Quoi qu'il en fût de ces vues de politique transcendante, l'effarement fut indescriptible dans les milieux commerçants. Il apparut bien vite qu'il était pratiquement impossible de supprimer d'un trait de plume toutes les relations entre la France et l'Angleterre : mais le dispositif du décret était si catégorique, les considérants et les commentaires si menaçants, qu'on était embarrassé pour les concilier avec les nécessités non moins impérieuses de la vie courante. Le banquier Perregaux, membre du Sénat, personnage important et sympathique à l'empereur, demandait humblement au ministre de la police s'il pourrait échanger des lettres non cachetées avec ses correspondants anglais, au sujet des fonds que les prisonniers des deux pays recevaient de leurs familles quelque urgente et légitime que semblât la requête, Fouché n'osait prendre une décision de son autorité privée (2). Champagny de même communiquait au quartier général les instances suppliantes du commerce lyonnais pour que, malgré la continuation de la. guerre, les transactions suivissent leur cours avec l'Allemagne et la Russie, et en particulier pour que la tenue de la foire de Leipzig fût assurée; mais il multipliait les prudentes réserves : « J'ai l'honneur de transmettre à Votre Majesté ces demandes qui ne peuvent être bien appréciées que par Elle, vu qu'elles se rattachent à d'autres intérêts dont Votre Majesté est seule l'arbitre.

(1) Dictée (inédite) du 5 novembre 1810: AF. IV, 1241.
(2) Bulletin de police du 8 décembre 1806: AF. IV, 1498.

En ne les considérant que sous le rapport commercial, elles méritent d'être prises en considération. Mais Votre Majesté a prouvé, par son mémorable décret du 21 novembre, qu'en faisant servir ses merveilleux succès à la ruine du commerce ennemi, Elle s'occupe efficacement de relever le commerce et l'industrie de la nation dont Elle a élevé si haut la gloire militaire (1).

Les meilleurs serviteurs avaient alors cette attitude de thuriféraires prosternés.

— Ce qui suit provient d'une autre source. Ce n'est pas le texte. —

Lemma tame_ret {A} (a : A) : tame (mret a).
Proof. apply (keeping_value same same_refl (Ok a)). Qed.
Lemma tame_fail {A} e : tame (mfail (A := A) e).
Proof. apply (keeping_value same same_refl (Err e)). Qed.
Lemma tame_pure {A} (r : result A) : tame (mpure r).
Proof. apply keeping_value, same_refl. Qed.
Lemma tame_get {A} (f : execution -> A) : tame (mget f).
Proof. apply keeping_get, same_refl. Qed.
Lemma tame_bind {A B} (m : M execution A) (k : A -> M execution B) : tame m -> (forall a, tame (k a)) -> tame (mthen m k).
Proof. apply keeping_bind, same_trans. Qed.
Lemma tame_try {A} (m : M execution A) : tame m -> tame (try m).
Proof. apply keeping_try. Qed.
Lemma tame_ignoring {A} (m : M execution A) : tame m -> tame (ignoring m).
Proof. intros Hm. apply tame_bind; [by apply tame_try|]. intros a. apply tame_ret. Qed.
Lemma tame_failing {A} se (m : M execution A) : tame m -> tame (failing se m).
Proof.
  intros Hm s r s'. unfold failing. destruct (m s) as [[a|e] s1] eqn:E; intros [= <- <-]; [exact (Hm _ _ _ E)|].
  eapply same_trans; [exact (Hm _ _ _ E)|]. by apply same_fields.
Qed.
Lemma tame_wrapping {A} why (m : M execution A) : tame m -> tame (wrapping why m).
Proof. apply keeping_wrap. Qed.
Lemma tame_onNet {A} (f : M (registry W) A) : tame (onNet f).
Proof. intros s r s'. unfold onNet. destruct (f (sv_net s)) as [x n]. intros [= <- <-]. by apply same_fields. Qed.
Lemma tame_script c : tame (note (RanScript c)).
Proof. intros s r s' [= <- <-]. split; try done. by exists [c]. Qed.
Lemma tame_report st b : tame (report st b).
Proof. intros s r s' [= <- <-]. by apply same_fields. Qed.
Lemma tame_state st : tame (mmod (set_lo_serviceState st)).
Proof. intros s r s' [= <- <-]. by apply same_fields. Qed.
Lemma tame_config c : tame (mmod (set_lo_config c)).
Proof. intros s r s' [= <- <-]. by apply same_fields. Qed.
#[local] Hint Resolve tame_ret tame_fail tame_pure tame_get tame_onNet tame_script tame_report tame_state tame_config
  : tame.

Parce que plus tard Mollien a démontré avec verve et lucidité tout ce que le blocus continental avait de suranné, de chimérique et de désastreux (2), on se l'est représenté sur sa propre affirmation comme une sorte de Burrhus de l'économie politique, usant avec le maître d'une mâle et méritoire franchise. Sa très intéressante correspondance confidentielle et autographe atteste au contraire qu'après quatre ans de fonctionnement du système, en pleine crise commerciale, il prédisait quotidiennement à Napoléon l'imminent écroulement du crédit britannique, et se faisait l'enthousiaste exécuteur des passions, des combinaisons impériales (3). C'est pour lui-même sans doute qu'il plaidait ultérieurement les circonstances atténuantes, quand, dans un passage trop peu remarqué du préambule de ses Mémoires, il montrait les contemporains dominés lors de la publication du décret de Berlin par « cette pensée de grandeur, qu'au premier aspect l'imagination prête assez naturellement à toute conception d'un homme à qui rien encore n'a résisté (4). »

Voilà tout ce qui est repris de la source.